И вот сейчас я смотрела на Платона и думала, что, наверное, ничего не происходит напрасно, он встретился мне именно для этого сегодняшнего дня… И он словно бы чувствовал это… не спешил, не набрасывался, не пугал меня своим напором, как всегда делает Олег. Потому, наверное, Олегу я так и не позволила приступить достаточно близко. А может быть… я просто его не люблю? Вот ужас… как же так?..
Не знаю, я не поняла, не разобралась в себе, не поняла своих чувств, и даже желаний, кроме одного, я не против, я даже хочу, чтобы Платон теперь сделался смелее…
…Мне кажется, я прочёл её мысли. Вот просто почувствовал её мысли, её желания, они текли ко мне от неё, как электроны по проводам, создавая ток. Мы сидели за столом напротив друг друга, в чашках ещё недопитый душистый чай, конфеты в хрустальной вазочке на серебряной ножке, печенье в такой же, и ещё варенье в розетках, вишневое и клубничное. Но какой чай, какое варенье, когда вот она, рядом при свете абажура в этой большой и очень странной комнате и столовой, и кухне одновременно, такая необычно красивая, какая-то по-новому красивая, свитерок на ней синий…

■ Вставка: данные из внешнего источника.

(* ===== verification/Net.v ===== *)
(** * The network stack (src/net/net.c, src/include/net.h)

    Ethernet, ARP, IP and ICMP on byte lists.  The buffers packets are built in
    come from the kernel heap; their contents are kept as byte lists. *)
From S2P Require Import Prelude Heap Screen ScreenSpec.

(** ** Byte order *)
Definition htons (x : Z) : Z :=
  Z.lor (Z.shiftl (Z.land x 0xFF) 8) (Z.land (Z.shiftr x 8) 0xFF).
Definition ntohs (x : Z) : Z := htons x.

Definition htonl (x : Z) : Z :=
  u32 (Z.lor (Z.lor (Z.lor (Z.shiftl (Z.land x 0xFF) 24) (Z.shiftl (Z.land x 0xFF00) 8))
       (Z.land (Z.shiftr x 8) 0xFF00)) (Z.land (Z.shiftr x 24) 0xFF)).
Definition ntohl (x : Z) : Z := htonl x.

(** A [uint16_t] or [uint32_t] as it lies in memory, and read back. *)
Definition le16 (x : Z) : bytes := [x mod 256; x / 256 mod 256].
Definition le32 (x : Z) : bytes := [x mod 256; x / 256 mod 256; x / 65536 mod 256; x / 16777216 mod 256].
Definition byte_at (d : bytes) (i : nat) : Z := nth i d 0.
Definition get16 (d : bytes) (i : nat) : Z := byte_at d i + 256 * byte_at d (S i).
Definition get32 (d : bytes) (i : nat) : Z := get16 d i + 65536 * get16 d (S (S i)).

(** ** [net_checksum] *)
Fixpoint sum16 (d : bytes) (sum : Z) : Z :=
  match d with
  | lo :: hi :: d => sum16 d (u32 (sum + (lo + 256 * hi)))
  | [b] => u32 (sum + b)
  | [] => sum
  end.

(** [while (sum >> 16) sum = (sum & 0xFFFF) + (sum >> 16)]; [fold_fuel] is
    enough for every [uint32_t] ([NetSpec.fold_carries_ends]). *)
Fixpoint fold_carries (fuel : nat) (sum : Z) : option Z :=
  if Z.shiftr sum 16 =? 0 then Some sum else
  match fuel with
  | O => None
  | S fuel => fold_carries fuel (Z.land sum 0xFFFF + Z.shiftr sum 16)
  end.
Definition fold_fuel : nat := 3.

Definition net_checksum (d : bytes) : outcome Z :=
  match fold_carries fold_fuel (sum16 d 0) with
  | Some sum => Ok (u16 (Z.lnot sum))
  | None => Diverge
  end.

(** ** Addresses *)
Fixpoint aton_loop (s : bytes) (ip octet : Z) : Z :=
  match s with
  | [] => Z.lor (u32 (Z.shiftl ip 8)) (u32 octet)
  | c :: s =>
    if c =? 46 then aton_loop s (Z.lor (u32 (Z.shiftl ip 8)) (u32 octet)) 0
    else if (48 <=? schar c) && (schar c <=? 57) then aton_loop s ip (s32 (octet * 10 + (c - 48)))
    else aton_loop s ip octet
  end.
Definition ip_aton (ip_str : bytes) : Z := aton_loop ip_str 0 0.

(** What [sprintf] writes for [%d] and a value below 1000. *)
Definition fmt_octet (n : Z) : bytes :=
  if n <? 10 then [48 + n]
  else if n <? 100 then [48 + n / 10; 48 + n mod 10]
  else [48 + n / 100; 48 + n / 10 mod 10; 48 + n mod 10].

Definition ip_ntoa (ip : Z) : bytes :=
  fmt_octet (Z.land (Z.shiftr ip 24) 0xFF) ++ [46] ++
  fmt_octet (Z.land (Z.shiftr ip 16) 0xFF) ++ [46] ++
  fmt_octet (Z.land (Z.shiftr ip 8) 0xFF) ++ [46] ++
  fmt_octet (Z.land ip 0xFF).

Definition ETH_ALEN : nat := 6.
Definition mac_equal (a b : bytes) : bool := bool_decide (take ETH_ALEN a = take ETH_ALEN b).

(** ** State *)
Definition ETH_P_IP : Z := 0x0800.
Definition ETH_P_ARP : Z := 0x0806.
Definition IPPROTO_ICMP : Z := 1.
Definition IPPROTO_TCP : Z := 6.
Definition IPPROTO_UDP : Z := 17.
Definition TCP_FLAG_SYN : Z := 0x02.
Definition TCP_FLAG_ACK : Z := 0x10.
Definition TCP_MAX_WINDOW : Z := 65535.
Definition ARP_REQUEST : Z := 1.
Definition ARP_REPLY : Z := 2.

(** A device: [dev_id] stands for its address; [transmit] says whether the
    driver set that pointer. *)
Record net_device := NetDevice {
  dev_id : Z;
  dev_name : bytes;
  mac : bytes;
  ip_addr : Z;
  up : bool;
  transmit : bool;
}.

Record arp_entry := ArpEntry { arp_ip : Z; arp_mac : bytes; arp_time : Z }.

Record socket := Socket {
  protocol : Z;
  local_port : Z;
  sock_state : Z;
}.

(** [devices], [arp_cache] and [sockets] are the used parts of the arrays, so
    that the counters are their lengths; [wire] lists the frames handed to the
    drivers, oldest first; [ticks] is what [timer_get_ticks] returns. *)
Record net := Net {
  devices : list net_device;
  arp_cache : list arp_entry;
  sockets : list socket;
  ticks : Z;
  net_heap : heap_state;
  wire : list (net_device * bytes);
  net_screen : screen;
}.

Definition set_devices (d : list net_device) (n : net) : net :=
  Net d (arp_cache n) (sockets n) (ticks n) (net_heap n) (wire n) (net_screen n).
Definition set_arp_cache (c : list arp_entry) (n : net) : net :=
  Net (devices n) c (sockets n) (ticks n) (net_heap n) (wire n) (net_screen n).
Definition set_sockets (s : list socket) (n : net) : net :=
  Net (devices n) (arp_cache n) s (ticks n) (net_heap n) (wire n) (net_screen n).
Definition set_net_heap (h : heap_state) (n : net) : net :=
  Net (devices n) (arp_cache n) (sockets n) (ticks n) h (wire n) (net_screen n).
Definition put_on_wire (d : net_device) (f : bytes) (n : net) : net :=
  Net (devices n) (arp_cache n) (sockets n) (ticks n) (net_heap n) (wire n ++ [(d, f)]) (net_screen n).
Definition net_print (s : bytes) (n : net) : net :=
  Net (devices n) (arp_cache n) (sockets n) (ticks n) (net_heap n) (wire n)
      (screen_print s (net_screen n)).

Definition net_kmalloc (size : Z) : cmd net Z := λ n,
  '(p, h) ← kmalloc size (net_heap n); Ok (p, set_net_heap h n).
Definition net_kfree (p : Z) : cmd net unit := λ n,
  '(_, h) ← kfree p (net_heap n); Ok (tt, set_net_heap h n).

(** ** Devices *)
Definition net_register_device (dev : net_device) : cmd net Z := λ n,
  if (16 <=? length (devices n))%nat then Ok (-1, n) else
  let n := set_devices (devices n ++ [dev]) n in
  Ok (0, net_print (bytes_of "Registered network device: " ++ dev_name dev ++ [10]) n).

(** Removing entry [i]: the last device takes its place. *)
Definition remove_device (i : nat) (l : list net_device) : list net_device :=
  match last l with
  | Some d => removelast (<[i := d]> l)
  | None => l
  end.

Fixpoint find_index {A} (f : A → bool) (l : list A) : option nat :=
  match l with
  | [] => None
  | x :: l => if f x then Some O else S <$> find_index f l
  end.

Definition net_unregister_device (dev : net_device) : cmd net Z := λ n,
  match find_index (λ d, dev_id d =? dev_id dev) (devices n) with
  | Some i => Ok (0, set_devices (remove_device i (devices n)) n)
  | None => Ok (-1, n)
  end.

Definition net_get_device (name : bytes) (n : net) : option net_device :=
  List.find (λ d, bool_decide (dev_name d = name)) (devices n).

Definition first_up (n : net) : option net_device := List.find up (devices n).

(** ** The ARP cache *)
Definition arp_cache_add (ip : Z) (hw : bytes) (n : net) : net :=
  match find_index (λ e, arp_ip e =? ip) (arp_cache n) with
  | Some i => set_arp_cache (<[i := ArpEntry ip (take ETH_ALEN hw) (ticks n)]> (arp_cache n)) n
  | None =>
    if (length (arp_cache n) <? 64)%nat
    then set_arp_cache (arp_cache n ++ [ArpEntry ip (take ETH_ALEN hw) (ticks n)]) n
    else n
  end.

Definition arp_lookup (ip : Z) (n : net) : option bytes :=
  arp_mac <$> List.find (λ e, arp_ip e =? ip) (arp_cache n).

(** ** Transmission

    [drv] is the driver's [transmit] function: the value it returns for a
    frame. *)
Section transmit.
Context (drv : net_device → bytes → Z).

Definition eth_header (dest src : bytes) (type : Z) : bytes :=
  take ETH_ALEN dest ++ take ETH_ALEN src ++ le16 (htons type).

Definition eth_transmit (dev : net_device) (dest : bytes) (type : Z) (data : bytes) : cmd net Z := λ n,
  if negb (transmit dev) || negb (up dev) then Ok (-1, n) else
  let total_len := 14 + Z.of_nat (length data) in
  '(p, n) ← net_kmalloc total_len n;
  if p =? NULL then Ok (-1, n) else
  let frame := eth_header dest (mac dev) type ++ data in
  let ret := drv dev frame in
  let n := put_on_wire dev frame n in
  '(_, n) ← net_kfree p n;
  Ok (ret, n).

Definition broadcast_mac : bytes := replicate 6 255.

Definition arp_packet (oper : Z) (sha : bytes) (spa : Z) (tha : bytes) (tpa : Z) : bytes :=
  le16 (htons 1) ++ le16 (htons ETH_P_IP) ++ [6; 4] ++ le16 (htons oper) ++
  take ETH_ALEN sha ++ le32 (htonl spa) ++ take ETH_ALEN tha ++ le32 (htonl tpa).

(** [arp_request] and [arp_reply] allocate the packet, send it and free it. *)
Definition send_arp (dest : bytes) (make : net_device → bytes) : cmd net Z := λ n,
  match first_up n with
  | None => Ok (-1, n)
  | Some dev =>
    '(p, n) ← net_kmalloc 28 n;
    if p =? NULL then Ok (-1, n) else
    '(ret, n) ← eth_transmit dev dest ETH_P_ARP (make dev) n;
    '(_, n) ← net_kfree p n;
    Ok (ret, n)
  end.

Definition arp_request (target_ip : Z) : cmd net Z :=
  send_arp broadcast_mac
    (λ dev, arp_packet ARP_REQUEST (mac dev) (ip_addr dev) (replicate 6 0) target_ip).

Definition arp_reply (target_ip : Z) (target_mac : bytes) : cmd net Z :=
  send_arp target_mac
    (λ dev, arp_packet ARP_REPLY (mac dev) (ip_addr dev) target_mac target_ip).

(** The IP header with a given checksum field. *)
Definition ip_header (total_len protocol check src dest : Z) : bytes :=
  [0x45; 0] ++ le16 (htons (u16 total_len)) ++ le16 (htons 1) ++ [0; 0] ++ [64; protocol] ++
  le16 check ++ le32 (htonl src) ++ le32 (htonl dest).

Definition ip_transmit (src dest protocol : Z) (data : bytes) : cmd net Z := λ n,
  match first_up n with
  | None => Ok (-1, n)
  | Some dev =>
    match arp_lookup dest n with
    | None => '(_, n) ← arp_request dest n; Ok (-1, n)
    | Some dest_mac =>
      let total_len := 20 + Z.of_nat (length data) in
      '(p, n) ← net_kmalloc total_len n;
      if p =? NULL then Ok (-1, n) else
      check ← net_checksum (ip_header total_len protocol 0 src dest);
      let packet := ip_header total_len protocol check src dest ++ data in
      '(ret, n) ← eth_transmit dev dest_mac ETH_P_IP packet n;
      '(_, n) ← net_kfree p n;
      Ok (ret, n)
    end
  end.

(** [icmp_ping]: the device named eth0 is dereferenced without a check. *)
Definition icmp_packet (type check : Z) (rest : bytes) : bytes := [type; 0] ++ le16 check ++ rest.

Definition icmp_ping (target_ip : Z) : cmd net Z := λ n,
  '(p, n) ← net_kmalloc 12 n;
  if p =? NULL then Ok (-1, n) else
  let rest := le32 0 ++ le32 (ticks n) in
  check ← net_checksum (icmp_packet 8 0 rest);
  match net_get_device (bytes_of "eth0") n with
  | None => Fault
  | Some dev =>
    '(ret, n) ← ip_transmit (ip_addr dev) target_ip IPPROTO_ICMP (icmp_packet 8 check rest) n;
    '(_, n) ← net_kfree p n;
    Ok (ret, n)
  end.

(** ** Reception *)
Definition arp_receive (dev : net_device) (data : bytes) : cmd net unit := λ n,
  if (length data <? 28)%nat then Ok (tt, n) else
  let oper := ntohs (get16 data 6) in
  if negb (ntohs (get16 data 0) =? 1) || negb (ntohs (get16 data 2) =? ETH_P_IP) then Ok (tt, n) else
  let sha := take 6 (drop 8 data) in
  let spa := ntohl (get32 data 14) in
  let tpa := ntohl (get32 data 24) in
  let n := arp_cache_add spa sha n in
  if (oper =? ARP_REQUEST) && (tpa =? ip_addr dev)
  then '(_, n) ← arp_reply spa sha n; Ok (tt, n)
  else Ok (tt, n).

(** [icmp_receive]; [src] is the source address read from the IP header that
    lies before [data].  In the echo-reply branch the code copies the
    uninitialised [timestamp] into the packet; [stale] is its value. *)
Definition icmp_receive (dev : net_device) (src : Z) (stale : Z) (data : bytes) : cmd net unit := λ n,
  if (length data <? 8)%nat then Ok (tt, n) else
  if byte_at data 0 =? 8 then
    '(p, n) ← net_kmalloc (Z.of_nat (length data)) n;
    if p =? NULL then Ok (tt, n) else
    let reply := <[0%nat := 0]> data in
    let reply := <[2%nat := 0]> (<[3%nat := 0]> reply) in
    check ← net_checksum reply;
    let reply := <[2%nat := check mod 256]> (<[3%nat := check / 256]> reply) in
    '(_, n) ← ip_transmit (ip_addr dev) src IPPROTO_ICMP reply n;
    '(_, n) ← net_kfree p n;
    Ok (tt, n)
  else if byte_at data 0 =? 0 then
    let n := net_print (bytes_of "Ping reply received, time: ") n in
    str ← dec_string (u32 (ticks n - stale));
    Ok (tt, net_print (str ++ bytes_of " ms" ++ [10]) n)
  else Ok (tt, n).

Definition tcp_reply (local_port src_port seq : Z) : bytes :=
  le16 (htons local_port) ++ le16 (htons src_port) ++ le32 0 ++
  le32 (htonl (u32 (ntohl seq + 1))) ++ [5 * 16; Z.lor TCP_FLAG_SYN TCP_FLAG_ACK] ++
  le16 (htons TCP_MAX_WINDOW) ++ le16 0 ++ le16 0.

Definition set_sock_state (st : Z) (s : socket) : socket := Socket (protocol s) (local_port s) st.

Definition tcp_receive_packet (dev : net_device) (src : Z) (data : bytes) : cmd net unit := λ n,
  if (length data <? 20)%nat then Ok (tt, n) else
  let src_port := ntohs (get16 data 0) in
  let dest_port := ntohs (get16 data 2) in
  match find_index (λ s, (local_port s =? dest_port) && (protocol s =? IPPROTO_TCP)) (sockets n) with
  | None => Ok (tt, n)
  | Some i =>
    let flags := byte_at data 13 in
    let set st n := set_sockets (alter (set_sock_state st) i (sockets n)) n in
    if negb (Z.land flags TCP_FLAG_SYN =? 0) then
      '(_, n) ← ip_transmit (ip_addr dev) src IPPROTO_TCP
                  (tcp_reply dest_port src_port (get32 data 4)) n;
      Ok (tt, set 1 n)
    else if negb (Z.land flags TCP_FLAG_ACK =? 0) then Ok (tt, set 2 n)
    else Ok (tt, n)
  end.

(** [udp_receive_packet] finds the socket and drops the payload. *)
Definition udp_receive_packet (dev : net_device) (data : bytes) : cmd net unit := λ n, Ok (tt, n).

Definition ip_receive (dev : net_device) (stale : Z) (data : bytes) : cmd net unit := λ n,
  if (length data <? 20)%nat then Ok (tt, n) else
  check ← net_checksum (take 20 data);
  if negb (check =? 0) then Ok (tt, n) else
  let dest_ip := ntohl (get32 data 16) in
  if negb (dest_ip =? ip_addr dev) && negb (dest_ip =? 0xFFFFFFFF) then Ok (tt, n) else
  let payload := drop 20 data in
  let src := ntohl (get32 data 12) in
  let proto := byte_at data 9 in
  if proto =? IPPROTO_ICMP then icmp_receive dev src stale payload n
  else if proto =? IPPROTO_TCP then tcp_receive_packet dev src payload n
  else if proto =? IPPROTO_UDP then udp_receive_packet dev payload n
  else Ok (tt, n).

Definition eth_receive (dev : net_device) (stale : Z) (data : bytes) : cmd net unit := λ n,
  if (length data <? 14)%nat then Ok (tt, n) else
  let type := ntohs (get16 data 12) in
  let dest := take 6 data in
  if negb (mac_equal dest (mac dev)) && negb (mac_equal dest broadcast_mac) then Ok (tt, n) else
  let payload := drop 14 data in
  if type =? ETH_P_IP then ip_receive dev stale payload n
  else if type =? ETH_P_ARP then arp_receive dev payload n
  else Ok (tt, n).

End transmit.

Я протянул руку через стол и коснулся её руки, моя большая ладонь после зимы слишком белая, а её красивого, немного медового оттенка, она, должно быть вся такая, как мёд под одеждой… как мёд…
И я потянулся за этим мёдом.
Она не отпрянула как в тот первый раз, потому что сегодня ожидала этого и даже хотела, похоже… Какая она оказалась гибкая, упругая, обняла меня, немного лениво или нехотя, подняв руки мне на плечи, и подставила большие тёмно-красные губы, прохладные поначалу, но быстро разогревшиеся в моих…
И позволила целовать свою шею, и касаться так, как мне мечталось с двенадцати моих лет…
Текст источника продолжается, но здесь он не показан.